Saved entries —

Lemma Qround_even_bounds (q : Q) :
  (Qfloor q <= Qround_even q <= Qfloor q + 1)%Z.
Proof.
  unfold Qround_even.
  destruct (q - inject_Z (Qfloor q) ?= 1 # 2); [destruct (Z.even _)| |]; lia.
Qed.

(** *** Affine coordinates *)

Lemma vdot_affine (r : list Q) : affine (vdot r).
Proof.
  destruct r as [|r0 [|r1 [|r2 [|r3 r']]]].
  - exists 0, 0, 0, 0; intros; cbv [vdot combine map fold_left]; ring.
  - exists r0, 0, 0, 0; intros; cbv [vdot combine map fold_left fst snd]; ring.
  - exists r0, r1, 0, 0; intros; cbv [vdot combine map fold_left fst snd]; ring.
  - exists r0, r1, r2, 0; intros; cbv [vdot combine map fold_left fst snd]; ring.
  - exists r0, r1, r2, r3; intros; unfold vdot; cbn [combine].
    rewrite combine_nil; cbn [map fold_left fst snd]; ring.
Qed.

Lemma mat_vec_nth_affine (A : matrix) (i : nat) :
  affine (fun v => nth i (mat_vec A v) 0).
Proof.
  destruct (Nat.lt_ge_cases i (length A)) as [H|H].
  - destruct (vdot_affine (nth i A [])) as (a & b & c & d & E).
    exists a, b, c, d; intros x y z. rewrite <- E; unfold mat_vec.
    rewrite (nth_indep _ 0 ((fun r => vdot r [x; y; z; 1]) []))
      by (rewrite length_map; exact H).
    rewrite (map_nth (fun r => vdot r [x; y; z; 1])). reflexivity.
  - exists 0, 0, 0, 0; intros x y z.
    rewrite nth_overflow by (unfold mat_vec; rewrite length_map; exact H). ring.
Qed.

Lemma map_src_affine (M M_inv : matrix) :
  has_perspective M = false ->
  affine (fun v => fst3 (map_src M M_inv v)) /\
  affine (fun v => snd3 (map_src M M_inv v)) /\
  affine (fun v => thd3 (map_src M M_inv v)).
Proof.
  intros H; unfold map_src; rewrite H; cbn [spatial fst3 snd3 thd3].
  repeat split; apply mat_vec_nth_affine.
Qed.

(** On an axis, an affine coordinate takes values between those at the
    ends of the axis. *)
Lemma axis_end_below (a : Q) (s x : Z) :
  (0 <= x <= s)%Z ->
  exists e, (e = 0 \/ e = 1)%Z /\ a * inject_Z (s * e) <= a * inject_Z x.
Proof.
  intros [H0 H1]. rewrite Zle_Qle in H0, H1.
  destruct (Qlt_le_dec a 0) as [Ha|Ha].
  - exists 1%Z; split; [now right|]. rewrite Z.mul_1_r. nra.
  - exists 0%Z; split; [now left|]. rewrite Z.mul_0_r.
    change (inject_Z 0) with 0 in *. nra.
Qed.

Lemma axis_end_above (a : Q) (s x : Z) :
  (0 <= x <= s)%Z ->
  exists e, (e = 0 \/ e = 1)%Z /\ a * inject_Z x <= a * inject_Z (s * e).
Proof.
  intros [H0 H1]. rewrite Zle_Qle in H0, H1.
  destruct (Qlt_le_dec a 0) as [Ha|Ha].
  - exists 0%Z; split; [now left|]. rewrite Z.mul_0_r.
    change (inject_Z 0) with 0 in *. nra.
  - exists 1%Z; split; [now right|]. rewrite Z.mul_1_r. nra.
Qed.

Lemma corner_in (p0 p1 p2 e0 e1 e2 : Z) :
  (e0 = 0 \/ e0 = 1)%Z -> (e1 = 0 \/ e1 = 1)%Z -> (e2 = 0 \/ e2 = 1)%Z ->
  In [inject_Z ((p0 - 1) * e0); inject_Z ((p1 - 1) * e1); inject_Z ((p2 - 1) * e2); 1]
     (make_dest_corners (p0, p1, p2)).
Proof.
  intros [-> | ->] [-> | ->] [-> | ->]; cbn; tauto.
Qed.

(** Among the eight corners of the patch there is one whose affine
    coordinate is not above, and one whose coordinate is not below, the
    coordinate of a given voxel of the patch. *)
Lemma corner_below (g : list Q -> Q) (p0 p1 p2 z y x : Z) :
  affine g ->
  (0 <= z < p0)%Z -> (0 <= y < p1)%Z -> (0 <= x < p2)%Z ->
  exists v, In v (make_dest_corners (p0, p1, p2)) /\ g v <= g (dest_coord (z, y, x)).
Proof.
  intros (a & b & c & d & E) Hz Hy Hx.
  destruct (axis_end_below a (p0 - 1) z) as (e0 & He0 & L0); [lia|].
  destruct (axis_end_below b (p1 - 1) y) as (e1 & He1 & L1); [lia|].
  destruct (axis_end_below c (p2 - 1) x) as (e2 & He2 & L2); [lia|].
  eexists; split; [apply (corner_in p0 p1 p2 e0 e1 e2); assumption|].
  cbn [dest_coord]; rewrite !E. lra.
Qed.

Lemma corner_above (g : list Q -> Q) (p0 p1 p2 z y x : Z) :
  affine g ->
  (0 <= z < p0)%Z -> (0 <= y < p1)%Z -> (0 <= x < p2)%Z ->
  exists v, In v (make_dest_corners (p0, p1, p2)) /\ g (dest_coord (z, y, x)) <= g v.
Proof.
  intros (a & b & c & d & E) Hz Hy Hx.
  destruct (axis_end_above a (p0 - 1) z) as (e0 & He0 & L0); [lia|].
  destruct (axis_end_above b (p1 - 1) y) as (e1 & He1 & L1); [lia|].
  destruct (axis_end_above c (p2 - 1) x) as (e2 & He2 & L2); [lia|].
  eexists; split; [apply (corner_in p0 p1 p2 e0 e1 e2); assumption|].
  cbn [dest_coord]; rewrite !E. lra.
Qed.

(** *** Reductions are bounds *)

Section ReduceBound.

Context {A : Type} (le : A -> A -> Prop) (op : A -> A -> A).
Hypothesis le_refl : forall a, le a a.
Hypothesis le_trans : forall a b c, le a b -> le b c -> le a c.
Hypothesis op_l : forall a b, le (op a b) a.
Hypothesis op_r : forall a b, le (op a b) b.

Lemma fold_left_bound (l : list A) (x y : A) :
  In y (x :: l) -> le (fold_left op l x) y.
Proof.
  revert x y; induction l as [|z l IH]; intros x y [->|H]; cbn.
  - apply le_refl.
  - destruct H.
  - apply le_trans with (op y z); [apply IH; now left | apply op_l].
  - destruct H as [->|H].
    + apply le_trans with (op x y); [apply IH; now left | apply op_r].
    + apply IH; now right.
Qed.

Lemma reduce_axis_bound (l : list A) (m y : A) :
  reduce_axis op l = ok m -> In y l -> le m y.
Proof.
  destruct l as [|x l]; [discriminate|]. intros E; injection E as <-.
  apply fold_left_bound.
Qed.

Lemma reduce3_bound (l : list (vec3 A)) (m v : vec3 A) :
  reduce3 op l = ok m -> In v l ->
  le (fst3 m) (fst3 v) /\ le (snd3 m) (snd3 v) /\ le (thd3 m) (thd3 v).
Proof.
  unfold reduce3.
  destruct (reduce_axis op (map fst3 l)) as [|a] eqn:Ea; [discriminate|].
  destruct (reduce_axis op (map snd3 l)) as [|b] eqn:Eb; [discriminate|].
  destruct (reduce_axis op (map thd3 l)) as [|c] eqn:Ec; [discriminate|].
  cbn [rbind ok]. intros E Hv; injection E as <-; cbn [fst3 snd3 thd3].
  repeat split; eapply reduce_axis_bound; eauto using in_map.
Qed.

End ReduceBound.

Lemma fst3_map3 {A B} (f : A -> B) (v : vec3 A) : fst3 (map3 f v) = f (fst3 v).
Proof. now destruct v as [[a b] c]. Qed.
Lemma snd3_map3 {A B} (f : A -> B) (v : vec3 A) : snd3 (map3 f v) = f (snd3 v).
Proof. now destruct v as [[a b] c]. Qed.
Lemma thd3_map3 {A B} (f : A -> B) (v : vec3 A) : thd3 (map3 f v) = f (thd3 v).
Proof. now destruct v as [[a b] c]. Qed.

(** *** One axis *)

Lemma axis_trunc_range (t q : Q) (lo hi : Z) :
  t == q - inject_Z lo -> inject_Z lo <= q -> q + 1 <= inject_Z hi ->
  (0 <= Qtrunc t /\ Qtrunc t + 1 <= hi - lo)%Z.
Proof.
  intros Ht Hlo Hhi.
  assert (H0 : 0 <= t) by (rewrite Ht; lra).
  rewrite (Qtrunc_nonneg _ H0), (Qfloor_comp _ _ Ht), Qfloor_sub_Z.
  assert (L := Qfloor_resp_le _ _ Hlo); rewrite Qfloor_Z in L.
  assert (F := Qfloor_le q).
  assert (U : inject_Z (Qfloor q + 1) <= inject_Z hi).
  { rewrite inject_Z_plus; change (inject_Z 1) with 1; lra. }
  rewrite <- Zle_Qle in U. lia.
Qed.

Lemma axis_round_range (t q : Q) (lo hi : Z) :
  t == q - inject_Z lo -> inject_Z lo <= q -> q + 1 <= inject_Z hi ->
  (0 <= Qround_even t <= hi - lo)%Z.
Proof.
  intros Ht Hlo Hhi.
  pose proof (Qround_even_bounds t) as B.
  rewrite (Qfloor_comp _ _ Ht), Qfloor_sub_Z in B.
  assert (L := Qfloor_resp_le _ _ Hlo); rewrite Qfloor_Z in L.
  assert (F := Qfloor_le q).
  assert (U : inject_Z (Qfloor q + 1) <= inject_Z hi).
  { rewrite inject_Z_plus; change (inject_Z 1) with 1; lra. }
  rewrite <- Zle_Qle in U. lia.
Qed.

(** The coordinate of a voxel of the patch lies between the corner
    bounds, on an axis whose coordinate is affine. *)
Lemma voxel_between_corner_bounds
  (g : list Q -> Q) (p0 p1 p2 z y x lo hi : Z) :
  affine g ->
  (forall v, In v (make_dest_corners (p0, p1, p2)) -> (lo <= Qfloor (g v))%Z) ->
  (forall v, In v (make_dest_corners (p0, p1, p2)) -> (Qceiling (g v + 1) <= hi)%Z) ->
  (0 <= z < p0)%Z -> (0 <= y < p1)%Z -> (0 <= x < p2)%Z ->
  inject_Z lo <= g (dest_coord (z, y, x)) /\
  g (dest_coord (z, y, x)) + 1 <= inject_Z hi.
Proof.
  intros Hg Hlo Hhi Hz Hy Hx.
  destruct (corner_below g p0 p1 p2 z y x Hg Hz Hy Hx) as (v & Hv & Lv).
  destruct (corner_above g p0 p1 p2 z y x Hg Hz Hy Hx) as (w & Hw & Lw).
  specialize (Hlo v Hv); specialize (Hhi w Hw).
  rewrite Zle_Qle in Hlo, Hhi.
  pose proof (Qfloor_le (g v)). pose proof (Qle_ceiling (g w + 1)).
  split; lra.
Qed.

WORK TO COMPLETE —
Lines holding "Hypothesis" in the data above: copy each of them.

RESPONSE BOX —
Hypothesis le_refl : forall a, le a a.
Hypothesis le_trans : forall a b c, le a b -> le b c -> le a c.
Hypothesis op_l : forall a b, le (op a b) a.
Hypothesis op_r : forall a b, le (op a b) b.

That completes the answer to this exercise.